* TASK TO CARRY OUT *
Scan the records for "right". Show the matching lines.

* RECORDED DATA *
┄┄┄┄┄┄

Lemma decides_foldM {A D} (f : D -> A -> M Chainstate D) l s :
  (forall d x, x ∈ l -> decides (f d x) s) -> forall d, decides (foldM f d l) s.
Proof.
  induction l as [|x l IH]; intros Hf d; [apply decides_ret|]. cbn [foldM].
  apply decides_bind; [apply Hf; set_solver|]. intros d' _. apply IH. set_solver.
Qed.

Create HintDb decides.
#[local] Hint Resolve decides_ret decides_check decides_get_u64 decides_row_for : decides.

Lemma decides_lowest s : decides GetLowestUnprunedHeight s.
Proof.
  unfold GetLowestUnprunedHeight, GetMainchainHeight. apply decides_bind; [right; by eexists|].
  intros s1 [= <-]. apply decides_bind.
  - destruct (order_by _ _ _) as [|x l]; cbn [take firstn step_one]; [auto with decides|].
    rewrite take_0. apply decides_ret.
  - intros [[h r]|] _; auto with decides.
Qed.

Lemma decides_sanity_row s acc h r : row_ok h r -> decides (sanity_row acc (h, r)) s.
Proof.
  intros (_ & b & Hb & _). unfold sanity_row. cbn [fst snd].
  apply decides_bind; [auto with decides|].
  intros height _. apply decides_bind; [right; exists b; unfold lift; by rewrite Hb|].
  intros blk _. repeat (apply decides_bind; [auto with decides|intros _ _]).
  - destruct (_ =? -1); [auto with decides|].
    apply decides_bind; [auto with decides|intros _ _]. auto with decides.
  - auto with decides.
Qed.

Lemma SanityCheck_decides s : map_Forall row_ok (blocks s) -> decides SanityCheck s.
Proof.
  intros Hok. unfold SanityCheck. apply decides_bind; [right; by eexists|]. intros s1 [= <-].
  apply decides_bind; [auto with decides|]. intros n _. destruct (_ =? 0); [auto with decides|].
  apply decides_bind; [apply decides_forM|auto with decides]. intros b.
  apply decides_bind; [auto with decides|]. intros b' _. destruct (b' =? 0); [auto with decides|].
  unfold sanity_branch. apply decides_bind; [right; by eexists|]. intros s1 [= <-].
  apply decides_bind.
  - apply decides_foldM. intros d [h r] [Hr _]%elem_of_branch_list.
    apply decides_sanity_row. by apply (Hok h r).
  - intros [lh ep] _. apply decides_bind; [auto with decides|]. intros [p|] _.
    + apply decides_bind; [auto with decides|]. intros b1 _.
      apply decides_bind; auto with decides.
    + apply decides_bind; [apply decides_lowest|auto with decides].
Qed.

(** A table that is not sane does not pass. *)
Lemma SanityCheck_not_Sane s : map_Forall row_ok (blocks s) ->
  Z.of_nat (size (blocks s)) < u32_modulus -> ~ Sane (blocks s) -> SanityCheck s = (Fatal, s).
Proof.
  intros Hok Hs Hn. destruct (SanityCheck_decides s Hok) as [?|[[] H]]; [done|].
  by apply SanityCheck_Sane in H as [_ ?].
Qed.
End Sanity.
(** ** The theorems *)

(** C1.  [SetTip] on a block that is stored, or whose parent is: it succeeds,
    names the previous tip, makes the block the tip, leaves all other stored blocks
    as they are, and the main chain becomes the branch of the new tip on top of
    what the old main chain has below its fork point.  The invariant is kept.  The
    fork point must not have been pruned. *)
Theorem SetTip_reorganises s blk n
    (HI : Inv (blocks s)) (Hg : genuine blk)
    (Hb : branches_below (blocks s) n) (Hn : 0 < n < i64_max)
    (Hret : path_retained (blocks s) (attach_point (blocks s) blk))
    (Hat : is_Some (blocks s !! attach_point (blocks s) blk)) :
  exists old ro m', is_top (blocks s) old ro /\
    SetTip blk s = (Ok (Some old), set_blocks m' s) /\
    Inv m' /\
    (exists r, is_top m' (blk_hash blk) r /\ row_height r = blk_height blk /\
       row_parent r = blk_parent blk) /\
    (forall h, h <> blk_hash blk -> same_row (blocks s) m' h) /\
    (exists bs, fork_path (blocks s) (attach_point (blocks s) blk) bs /\
       main_is (blocks s) (attached_path (blocks s) blk bs) (blk_height blk) m').
Proof.
  destruct (SetTip_run s blk n) as (old & ro & m' & Ht & Hr & []); [done..|].
  by exists old, ro, m'.
Qed.

(** [SetTip] on a block that is not stored and whose parent is not stored
    either returns without a result, and does not touch the database. *)
Theorem SetTip_detached s blk (Hh : blocks s !! blk_hash blk = None)
    (Hp : blocks s !! blk_parent blk = None) :
  SetTip blk s = (Ok None, s).
Proof. by apply SetTip_unattached. Qed.

(** C5.  Every state that is reached from an empty database by admissible imports,
    new tips and prunings satisfies the invariant of the block tree and passes
    [SanityCheck], and there no admissible operation fails: no check aborts, no statement
    violates a constraint of the schema; and the invariant and the check hold again
    afterwards.  (The number of operations is bounded by the branch numbers that a signed
    64-bit column can hold.) *)
Theorem reachable_sane k s o (Hr : reachable k s) (Hk : 2 * Z.of_nat k + 1 < i64_max)
    (Ho : admissible s o) :
  Inv (blocks s) /\ SanityCheck s = (Ok tt, s) /\ (exec o s).1 = Ok tt /\
  Inv (blocks (exec o s).2) /\ SanityCheck (exec o s).2 = (Ok tt, (exec o s).2).
Proof.
  destruct (reachable_Inv k s Hr Hk) as [HI Hb].
  destruct (step_Inv s o _ HI Hb) as (m' & Hrun & HI' & _); [lia|done|].
  rewrite Hrun. cbn. split_and!; [done| |done|done|]; by apply SanityCheck_Inv.
Qed.

(** C33.  [GetForkBranch] is the walk along parents: its loop over whole branches
    terminates, it returns exactly the stored blocks from the given one down to the
    main chain, each as it was written, and it reports failure exactly when the
    given block is not stored. *)
Theorem GetForkBranch_walk s h (HI : Inv (blocks s)) :
  exists bs, GetForkBranch h s = (Ok (bool_decide (is_Some (blocks s !! h)), bs), s) /\
    map blk_hash bs = walk (S (Z.to_nat (hgt h))) (blocks s) h /\
    (forall b, b ∈ bs -> exists r, blocks s !! blk_hash b = Some r /\
       row_branch r <> 0 /\ block_read (row_data r) = Ok b).
Proof.
  destruct (GetForkBranch_ok s h HI) as (bs & Hp & Hrun). exists bs.
  split; [done|]. split.
  - symmetry. apply walk_fork_path; [done..|]. intros r Hr.
    destruct (row_genuine _ _ _ HI Hr) as (_ & -> & _). lia.
  - intros b Hb. by apply (fork_path_data _ h bs b (inv_rows _ HI)).
Qed.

┄┄┄┄┄┄

* TASK OUTPUT *
  unfold GetLowestUnprunedHeight, GetMainchainHeight. apply decides_bind; [right; by eexists|].
  intros height _. apply decides_bind; [right; exists b; unfold lift; by rewrite Hb|].
  intros Hok. unfold SanityCheck. apply decides_bind; [right; by eexists|]. intros s1 [= <-].
  unfold sanity_branch. apply decides_bind; [right; by eexists|]. intros s1 [= <-].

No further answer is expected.